Large holes roll your egg fall apart during cooking.
See the difference between the photo above and this one.
Once you make these spring rolls, you'll never get them in another way Make sure you get the proper envelopes egg roll They must be Frozen and very thin, almost paper thin Do not use wrapper roll egg found in the refrigerated section usually near West tofu in the supermarket - they are starchy, thick, gooey egg rolls with big bubbles out when frying It is important to ensure that you keep your packaging and rolled spring rolls in a plastic film so that they do not dry out.
Spring 50 Egg Roll Wrapper about two packets, closed thawed at room temperature for 45 minutes or overnight in the refrigerator 1 tablespoon of corn starch mixed with one cup of cold water to seal egg roll cooking oil, for fry 1 tablespoon soy sauce 1 teaspoon cornstarch 1 pound ground pork cabbage head about 11 ounces 6 fresh shiitake mushrooms, stems discarded 1 cup julienne carrots 2 cloves garlic, finely chopped 1 tablespoon coffee grated fresh ginger 1 tablespoon Chinese rice wine or dry sherry 1 1 2 tablespoons soy sauce 1 April teaspoon sugar 1 teaspoon sesame oil freshly ground black pepper ground.
1 To make the filling, in a bowl, combine soy sauce, cornstarch and marinate pork at least 10 minutes Meanwhile, shred the cabbage and carrots using your food processor or by hand Cut mushrooms thin strips or you can use your food processor and pulse several times to get a die end.

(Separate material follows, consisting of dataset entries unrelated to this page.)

Lemma wp_complete_tx ph w :
  inv ph w -> ph_cq ph = 0%nat -> ph_out ph = 0 -> held (cq w) = 0 ->
  wp complete_tx (fun _ w' => inv ph w' /\ same_rings w w') w.
Proof using KO.
  intros I Hc0 Ho0 Hh0. unfold complete_tx. wp_step. wp_step.
  destruct (_ =? 0); [by wp_step|]. wp_step.
  apply (wp_kernel_runs ph); [done|]. intros w1 (I1 & KF1 & _).
  apply kframe_same in KF1 as SR1. pose proof SR1 as (_ & _ & Hh1 & _).
  wp_step. unfold wp at 1, peek_cq, XSK_RING_CONS__DEFAULT_NUM_DESCS.
  pose proof (inv_peek_cq ph w1 2048 I1 ltac:(lia) ltac:(lia)) as HP.
  destruct (xsk_ring_cons__peek (cq w1) 2048 0) as [[n i] r].
  destruct HP as (I2 & Hn & Hn0 & Hcr & Hi). set (w2 := set_cq w1 r) in *.
  rewrite Z.gtb_ltb. destruct (Z.ltb_spec 0 n) as [Hpos|Hneg].
  2: { wp_step. split; [done|]. destruct SR1 as (S1 & S2 & S3 & S4). split_and!; try done.
       simpl. lia. }
  wp_step. eapply wp_mono; [apply (wp_free_completed (Z.to_nat n) ph w2); [done| |]|].
  { rewrite Hc0; simpl. lia. }
  { rewrite Hc0, Hi by done. done. }
  intros [] w3 (I3 & R3 & T3 & F3 & C3 & S3 & O3). wp_step. wp_step.
  destruct (inv_release_cq ph w3 (Z.to_nat n) I3 Hc0) as [I4 Hh4].
  { rewrite C3. simpl. lia. }
  rewrite Z2Nat.id in I4, Hh4 by lia. set (w4 := set_cq w3 _) in *. wp_step.
  apply (wp_kernel_runs (add_out ph n)); [done|]. intros w5 (I5 & KF5 & _).
  apply kframe_same in KF5 as SR5. wp_step.
  split; [by apply inv_settle; [| |lia]|]. destruct SR1 as (? & ? & ? & ?), SR5 as (? & ? & ? & ?).
  split_and!; simpl.
  - transitivity (held (rx w4)); [done|]. simpl. by rewrite R3.
  - transitivity (pending (fq w4)); [done|]. simpl. by rewrite F3.
  - lia.
  - transitivity (stats w4); [done|]. simpl. by rewrite S3.
Qed.
End CompleteTx.

(** ** Restocking the fill ring *)

Definition fq_by (ph : phase) (n : nat) := Phase (ph_rx ph) (ph_fq ph + n) (ph_cq ph) (ph_out ph) (ph_lost ph).

Section Restock.
Implicit Types (ph : phase) (w : world).

Lemma chunk_valid a : 0 <= chunk a < NUM_FRAMES -> valid_addr a = true.
Proof.
  unfold chunk, valid_addr, UMEM_SIZE, NUM_FRAMES, FRAME_SIZE. intros Hc.
  apply andb_true_intro. Z.div_mod_to_equations. lia.
Qed.
Lemma free_frame_valid ph w a l : inv ph w -> free_list w = l ++ [a] -> valid_addr a = true.
Proof.
  intros I Hl. apply chunk_valid. apply (elem_of_seqZ 0). rewrite <- (inv_perm _ _ I).
  unfold frames_of. rewrite Hl, map_app. apply elem_of_app. left. apply elem_of_app. right.
  by left.
Qed.

(** One frame (or the invalid address, when none is left) into the next slot. *)
Lemma inv_fill ph w w1 a :
  inv ph w -> Z.of_nat (S (ph_fq ph)) <= pending (fq w) ->
  (w1 = w /\ a = INVALID_UMEM_FRAME) \/
  (0 < umem_frame_free w /\ umem_frame_addr w !! Z.to_nat (umem_frame_free w - 1) = Some a /\
   w1 = set_frames w (setZ (umem_frame_addr w) (umem_frame_free w - 1) INVALID_UMEM_FRAME)
          (umem_frame_free w - 1)) ->
  inv (adv_fq ph) (set_fq w1 (write (fq w1) (producer (fq w1) + Z.of_nat (ph_fq ph)) a)).
Proof.
  intros I Hp Hcase. pose proof (inv_len _ _ I) as HL. pose proof (inv_free _ _ I) as HF.
  destruct (write_reserved (fq w) (ph_fq ph) a (inv_fq _ _ I) ltac:(lia)) as [E1 E2].
  assert (fq w1 = fq w) as Hfq by (destruct Hcase as [[-> _]|(_ & _ & ->)]; done). rewrite Hfq.
  assert (frames_of (adv_fq ph) (set_fq w1 (write (fq w) (producer (fq w) + Z.of_nat (ph_fq ph)) a))
          ≡ₚ seqZ 0 NUM_FRAMES) as HP.
  { pose proof (inv_perm _ _ I) as HP. unfold frames_of, rx_queue, cq_queue in *. cbn [ph_fq adv_fq].
    change (fq (set_fq w1 ?x)) with x. rewrite E1, E2, !valid_chunks_app, valid_chunks_cons.
    change (valid_chunks []) with (@nil Z). rewrite valid_chunks_app in HP.
    destruct Hcase as [[-> ->]|(Hpos & Ha & ->)].
    - change (valid_addr INVALID_UMEM_FRAME) with false. simpl.
      change (free_list (set_fq w _)) with (free_list w). perm_solve.
    - pose proof (free_list_pop w a HL ltac:(lia) Ha) as Hpop.
      rewrite (free_frame_valid ph w a _ I Hpop). rewrite Hpop, map_app in HP.
      cbn [map] in *. simpl. change (free_list (set_fq ?v _)) with (free_list v). perm_solve. }
  destruct I as [Irx Itx Ifq Icq Ifr Ile _ Ird Itd Ibu Iou Ihr Ihc Ipf Ipt].
  destruct Hcase as [[-> _]|(Hpos & Ha & ->)]; split; try done; simpl;
    try (by apply write_inv); try (by rewrite length_setZ); try lia; exact Hp.
Qed.

Lemma wp_stuff_ring n : forall ph w idx,
  inv ph w -> Z.of_nat (ph_fq ph + n) <= pending (fq w) ->
  idx = u32 (producer (fq w) + Z.of_nat (ph_fq ph)) ->
  wp (stuff_ring n idx) (fun _ w' => inv (fq_by ph n) w' /\ rx w' = rx w /\ tx w' = tx w /\
    cq w' = cq w /\ stats w' = stats w /\ pending (fq w') = pending (fq w) /\ buffer w' = buffer w) w.
Proof.
  induction n as [|n IH]; intros ph w idx I Hp ->; cbn [stuff_ring].
  { wp_step. split_and!; try done. destruct ph; unfold fq_by; simpl. by rewrite Nat.add_0_r. }
  wp_step. eapply wp_mono with (Q := fun a w1 => inv (adv_fq ph)
      (set_fq w1 (write (fq w1) (producer (fq w1) + Z.of_nat (ph_fq ph)) a)) /\
      rx w1 = rx w /\ tx w1 = tx w /\ cq w1 = cq w /\ stats w1 = stats w /\ fq w1 = fq w /\
      buffer w1 = buffer w).
  { unfold xsk_alloc_umem_frame. wp_step. wp_step.
    destruct (Z.eqb_spec (umem_frame_free w) 0) as [E|E].
    - wp_step. split_and!; try done. apply (inv_fill ph w); [done|lia|by left].
    - pose proof (inv_free _ _ I). pose proof (inv_len _ _ I).
      destruct (lookup_lt_is_Some_2 (umem_frame_addr w) (Z.to_nat (umem_frame_free w - 1)))
        as [a Ha]; [lia|].
      wp_step. wp_step. wp_step. rewrite Ha. eapply wp_deref; [done|]. wp_go.
      split_and!; try done. apply (inv_fill ph w); [done|lia|]. right. split_and!; done || lia. }
  intros a w1 (I1 & R & T & C & St & F & B). wp_step. unfold wp at 1, fill_addr.
  pose proof (proj1 (inv_fq _ _ I)) as W. rewrite F, fill_addr_ok, write_u32 by done.
  rewrite <- F. eapply wp_mono; [apply (IH (adv_fq ph)); [exact I1|..]|].
  { simpl. change (pending (write (fq w1) _ a)) with (pending (fq w1)). rewrite F. lia. }
  { simpl. rewrite F, u32_add. f_equal. lia. }
  intros [] w2 (I2 & R2 & T2 & C2 & S2 & P2 & B2). simpl in *. split_and!; try congruence.
  - replace (fq_by ph (S n)) with (fq_by (adv_fq ph) n); [done|].
    unfold fq_by, adv_fq; simpl. f_equal; lia.
  - rewrite P2. change (pending (write (fq w1) _ a)) with (pending (fq w1)). by rewrite F.
Qed.

Lemma inv_submit_fq ph w n :
  inv (fq_by ph n) w -> ph_fq ph = 0%nat -> Z.of_nat n = pending (fq w) ->
  let w' := set_fq w (xsk_ring_prod__submit (fq w) (Z.of_nat n)) in
  inv ph w' /\ pending (fq w') = 0.
Proof.
  intros I H0 Hn w'.
  destruct (submit_spec (fq w) (Z.of_nat n) (inv_fq _ _ I) ltac:(lia)) as (S1 & S2 & S3 & _).
  pose proof (submit_queue (fq w) n (inv_fq _ _ I) ltac:(lia)) as SQ.
  split; [|simpl; lia].
  destruct I as [Irx Itx Ifq Icq Ifr Ile HP Ird Itd Ibu Iou Ihr Ihc Ipf Ipt].
  split; try done; simpl; [|rewrite H0; lia].
  unfold frames_of in *; simpl in *. rewrite SQ, H0 in *. cbn [Nat.add] in HP.
  change (reserved (xsk_ring_prod__submit (fq w) (Z.of_nat n)) 0) with (@nil Z).
  by rewrite app_nil_r.
Qed.
End Restock.

(** ** Replying to a packet *)

Definition bytes_of (b : Z -> Z) (p : Z) (n : nat) : list Z := map (fun i => b (p + Z.of_nat i)) (seq 0 n).
Definition half_of (b : Z -> Z) (p : Z) : Z := b p + 256 * b (p + 1).

(** The test of [process_packet]: an ICMPv6 echo request. *)
Definition is_request6 (b : Z -> Z) (a l : Z) : bool :=
  (bpf_ntohs (half_of b (a + 12)) =? ETH_P_IPV6) && (62 <=? l) &&
  (b (a + 20) =? IPPROTO_ICMPV6) && (b (a + 54) =? ICMPV6_ECHO_REQUEST).

(** The buffer with the reply in place of the request at [a]. *)
Record is_reply6 (b b' : Z -> Z) (a : Z) : Prop := Is_reply6 {
  r6_mac i : 0 <= i < 6 -> b' (a + i) = b (a + 6 + i) /\ b' (a + 6 + i) = b (a + i);
  r6_ip i : 0 <= i < 16 -> b' (a + 22 + i) = b (a + 38 + i) /\ b' (a + 38 + i) = b (a + 22 + i);
  r6_type : b' (a + 54) = ICMPV6_ECHO_REPLY;
  r6_csum : half_of b' (a + 56) + b' (a + 54) ≡ₘ half_of b (a + 56) + b (a + 54);
  r6_rest p : ~ (a <= p < a + 12 \/ a + 22 <= p < a + 55 \/ a + 56 <= p < a + 58) -> b' p = b p;
  r6_bytes p : is_u8 (b' p)
}.

Section Reply.
Implicit Types (b : Z -> Z).

Lemma half_of_range b p : (forall q, is_u8 (b q)) -> is_u16 (half_of b p).
Proof. intros Hb. pose proof (Hb p). pose proof (Hb (p + 1)). unfold half_of. int_solve. Qed.
Lemma bytes_of_length b p n : length (bytes_of b p n) = n.
Proof. unfold bytes_of. by rewrite length_map, length_seq. Qed.
Lemma getZ_bytes_of b p n i : 0 <= i < Z.of_nat n -> getZ (bytes_of b p n) i = b (p + i).
Proof.
  intros Hi. unfold getZ, bytes_of. rewrite nth_lookup, list_lookup_fmap, lookup_seq_lt by lia.
  simpl. f_equal. lia.
Qed.
Lemma bytes_of_u8 b p n : (forall q, is_u8 (b q)) -> Forall is_u8 (bytes_of b p n).
Proof. intros Hb. apply Forall_map, Forall_seq. auto. Qed.
Lemma write_bytes_u8 b p l : (forall q, is_u8 (b q)) -> Forall is_u8 l ->
  forall q, is_u8 (write_bytes b p l q).
Proof.
  intros Hb Hl q. unfold write_bytes. case_decide; [|done]. apply (getZ_Forall is_u8); [done|lia].
Qed.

2 Heat a wok or large frying pan over high heat Add cooking oil and swirl to coat Add the marinated pork and sauté until no longer pink, about 2-3 minutes Lower heat to medium-low, push the meat from one side of the pan Add the garlic, cabbage, carrots, ginger and mushrooms and saute for 1 minute, until the vegetables are tender Add rice wine, soy sauce, sugar, sesame oil and black pepper Continue to jump to another minute hollow filling a cooking plate and spread to cool stalling one end of the cooking plate so that inclines and allow any moisture to drain to one end let cool for 15 minutes.
3 Discard any juices accumulated Use paper towels to pat the filling to get rid of extra oil or juice Now you're ready to wrap see pictures for instructions on how to wrap.
IMPORTANT Use only one tablespoon filling pile for each egg roll These are thin egg rolls, the width of the egg roll should be a 25 diameter.
Keep rolled egg rolls in a single layer clean and covered with plastic wrap to prevent drying If you want to stack the egg rolls, make sure that the layer of parchment paper between the layers to prevent Keep gluing packaging also covered with plastic wrap to prevent drying Refrigerate up to 4 hours before being ready to fry or freeze.
4 to fry the egg rolls, filling a wok or pot with 2 inches of the high-temperature cooking oil Heat oil to 350 ° F 175 ° C or until a cube of bread will fry golden brown within 10 seconds gently sliding or lowering the egg rolls, frying 4 to 6, at a time, turning brown time about 1 minute Place on rack for discharging and cool.
NOTE To fry the frozen egg rolls, do not thaw the egg rolls just add them to the frozen oil, frying 4 to 6 at a time Add an additional 1 minute frying time because they are frozen .
Chinese famous Mother Egg Rolls Recipe Steamy, Chinese, rollers, recipe, filler makes soggy.